• TASK: Out of the entries that follow, copy each line containing "What".

Stored data entries:
(* ===== verification/Storage.v ===== *)
(** * Object storage (storage/)

    Keys, declared uploads, the port that adapters implement as an interface with
    its promises, and the store in memory. *)

From S2P Require Import Prelude Regex PyValues Errors Sessions Texts Json JsonSpecs Urls.

(** ** Values (storage/types.py) *)

Definition SHA256 : regex := rep 64 (Cls [rng "a" "f"; digit]).
Definition MIME_TYPES : list str := lit <$> ["image/avif"; "image/jpeg"; "image/png"; "image/webp"].
Definition EXTENSIONS : list str := lit <$> ["avif"; "jpg"; "png"; "webp"].

Record ObjectKey := NewObjectKey { key_value : str }.

(** [ObjectKey.__post_init__]. *)
Definition unsafe_key (value : str) : bool :=
  bool_decide (value = []) || (255 <? Z.of_nat (length value)) || starts_with (lit "/") value
  || bool_decide (92%N ∈ value) || bool_decide (lit ".." ∈ split_on 47 value) || existsb (λ c, (c <? 32)%N) value.
Definition object_key (value : str) : res pyexn ObjectKey :=
  require (negb (unsafe_key value)) (ValueError "object key is unsafe");; Ok (NewObjectKey value).

Definition image_path (product_id object_id : uuid) (extension : str) : str :=
  lit "products/" ++ uuid_str product_id ++ lit "/" ++ uuid_str object_id ++ lit "." ++ extension.
Definition product_image (product_id object_id : uuid) (extension : str) : res pyexn ObjectKey :=
  require (bool_decide (extension ∈ EXTENSIONS)) (ValueError "file extension is not supported");;
  object_key (image_path product_id object_id extension).

(** [size_bytes] is an integer; a bool, which is one in Python, is refused. *)
Record UploadMetadata := NewUploadMetadata { content_type : str; size_bytes : Z; sha256 : str }.
Definition upload_metadata (content_type : str) (size_bytes : Z + bool) (sha256 : str) : res pyexn UploadMetadata :=
  require (bool_decide (content_type ∈ MIME_TYPES)) (ValueError "content type is unsupported");;
  match size_bytes with
  | inl n =>
      require (between_z 1 10485760 n) (ValueError "size_bytes must be between 1 and 10485760");;
      require (fullmatch SHA256 sha256) (ValueError "sha256 must be lowercase hexadecimal");;
      Ok (NewUploadMetadata content_type n sha256)
  | inr _ => Err (ValueError "size_bytes must be between 1 and 10485760")
  end.

Record StoredObject := NewStoredObject { so_key : ObjectKey; so_metadata : UploadMetadata; stored_at : datetime }.
Record SignedAccess := NewSignedAccess { sa_url : str; sa_expires_at : datetime }.
Definition signed_access (url : str) (expires_at : datetime) : res pyexn SignedAccess :=
  require (starts_with (lit "https://") url) (ValueError "signed access must use HTTPS");; Ok (NewSignedAccess url expires_at).

#[export] Instance object_key_eq_dec : EqDecision ObjectKey. Proof. solve_decision. Defined.
#[export] Instance upload_metadata_eq_dec : EqDecision UploadMetadata. Proof. solve_decision. Defined.
#[export] Instance stored_object_eq_dec : EqDecision StoredObject. Proof. solve_decision. Defined.

(** What arrives from an asynchronous iterator: chunks of bytes, and the
    exception that ends it, if one does. *)
Record Upload := NewUpload { chunks : list (list N); broken : option pyexn }.

Definition safe (k : ObjectKey) : Prop := unsafe_key (key_value k) = false.

(** ** The port (storage/ports.py) *)

(** What clients may rely on: a put that answers stored the declared object and
    one that raises changed nothing; a delete removes; and neither touches another
    key. An object that is there can be read for one second up to fifteen
    minutes. *)
Class ObjectStorage (T : Type) := {
  put : datetime → ObjectKey → Upload → UploadMetadata → T → res pyexn StoredObject * T;
  head : ObjectKey → T → option StoredObject;
  sign_read : datetime → ObjectKey → Z → T → res pyexn SignedAccess;
  delete : ObjectKey → T → T;
  put_head now k u m s o s' : put now k u m s = (Ok o, s') →
    o = NewStoredObject k m now ∧ head k s' = Some o ∧ ∀ k', k' ≠ k → head k' s' = head k' s;
  put_raises now k u m s e s' : put now k u m s = (Err e, s') → s' = s;
  delete_head k s : head k (delete k s) = None ∧ ∀ k', k' ≠ k → head k' (delete k s) = head k' s;
  sign_missing now k w s : head k s = None → sign_read now k w s = Err FileNotFoundError;
  sign_bounds now k w s a : sign_read now k w s = Ok a → seconds 1 ≤ w ≤ seconds 900 ∧ sa_expires_at a = now + w }.

(** ** The store in memory (storage/memory.py) *)

Section memory.
(** [hashlib.sha256(content).hexdigest()]. *)
Context (sha256_hex : list N → str).

Abbreviation store := (gmap str (list N * StoredObject)).

Fixpoint receive (limit : Z) (content : list N) (cs : list (list N)) : res pyexn (list N) :=
  match cs with
  | [] => Ok content
  | c :: cs =>
      let content := content ++ c in
      if limit <? Z.of_nat (length content) then Err (ValueError "uploaded object exceeds declared size")
      else receive limit content cs
  end.

Definition memory_put (now : datetime) (k : ObjectKey) (u : Upload) (m : UploadMetadata) (s : store)
    : res pyexn StoredObject * store :=
  match receive (size_bytes m) [] (chunks u), broken u with
  | Err e, _ => (Err e, s)
  | Ok _, Some e => (Err e, s)
  | Ok content, None =>
      if bool_decide (Z.of_nat (length content) = size_bytes m) && bool_decide (sha256_hex content = sha256 m) then
        let stored := NewStoredObject k m now in
        (Ok stored, <[key_value k := (content, stored)]> s)
      else (Err (ValueError "uploaded object does not match declared metadata"), s)
  end.

Definition memory_head (k : ObjectKey) (s : store) : option StoredObject := snd <$> s !! key_value k.

(** [quote] of a byte, which keeps slashes. *)
Definition quote_path_byte (b : N) : str :=
  if in_cls (chr "/" :: ALWAYS_SAFE) b then [b] else [37%N; upper_hex (b / 16); upper_hex (b mod 16)].
Definition quote_path (s : str) : res pyexn str :=
  require (encodable s) (ValueError "surrogates not allowed");; Ok (utf8 s ≫= quote_path_byte).

Definition memory_sign_read (now : datetime) (k : ObjectKey) (expires_in : Z) (s : store) : res pyexn SignedAccess :=
  require (bool_decide (is_Some (s !! key_value k))) FileNotFoundError;;
  require (between_z (seconds 1) (seconds 900) expires_in)
    (ValueError "signed access expiry must be between 1 second and 15 minutes");;
  path ← quote_path (key_value k);
  signed_access (lit "https://storage.test/" ++ path ++ lit "?signature=test-only") (now + expires_in).

Definition memory_delete (k : ObjectKey) (s : store) : store := base.delete (key_value k) s.

Lemma key_value_ne k k' : k' ≠ k → key_value k' ≠ key_value k.
Proof using Type. destruct k, k'. cbn. congruence. Qed.

(** A put that answers, and one that does not. *)
Lemma memory_put_inv now k u m s r s' :
  memory_put now k u m s = (r, s') →
  match r with
  | Ok o => ∃ content, receive (size_bytes m) [] (chunks u) = Ok content ∧ broken u = None ∧
      Z.of_nat (length content) = size_bytes m ∧ sha256_hex content = sha256 m ∧
      o = NewStoredObject k m now ∧ s' = <[key_value k := (content, o)]> s
  | Err _ => s' = s
  end.
Proof using Type.
  unfold memory_put. destruct (receive _ _ _) as [content|e]; [|by intros [= <- <-]].
  destruct (broken u); [by intros [= <- <-]|]. destruct (_ && _) eqn:Hb; [|by intros [= <- <-]].
  intros [= <- <-]. apply andb_true_iff in Hb as [Hl%bool_decide_eq_true Hd%bool_decide_eq_true]. by exists content.
Qed.

#[refine] Instance MemoryObjectStorage : ObjectStorage store := {
  put := memory_put;
  head := memory_head;
  sign_read := memory_sign_read;
  delete := memory_delete }.
Proof using sha256_hex.
  - intros now k u m s o s' (content & _ & _ & _ & _ & -> & ->)%memory_put_inv. unfold memory_head.
    rewrite lookup_insert_eq. split_and!; [done..|]. intros k' Hk. by rewrite lookup_insert_ne by (symmetry; by apply key_value_ne).
  - by intros now k u m s e s' Hs%memory_put_inv.
  - intros k s. unfold memory_head, memory_delete. rewrite lookup_delete_eq. split; [done|].
    intros k' Hk. by rewrite lookup_delete_ne by (symmetry; by apply key_value_ne).
  - intros now k w s. unfold memory_head, memory_sign_read. destruct (s !! key_value k) as [x|]; [done|]. done.
  - intros now k w s a. unfold memory_sign_read, signed_access. intros Ha. res_inv. injection Ha as <-.
    split; [|done]. by apply between_z_true.
Defined.
End memory.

• YOUR RESPONSE:
(** What arrives from an asynchronous iterator: chunks of bytes, and the
(** What clients may rely on: a put that answers stored the declared object and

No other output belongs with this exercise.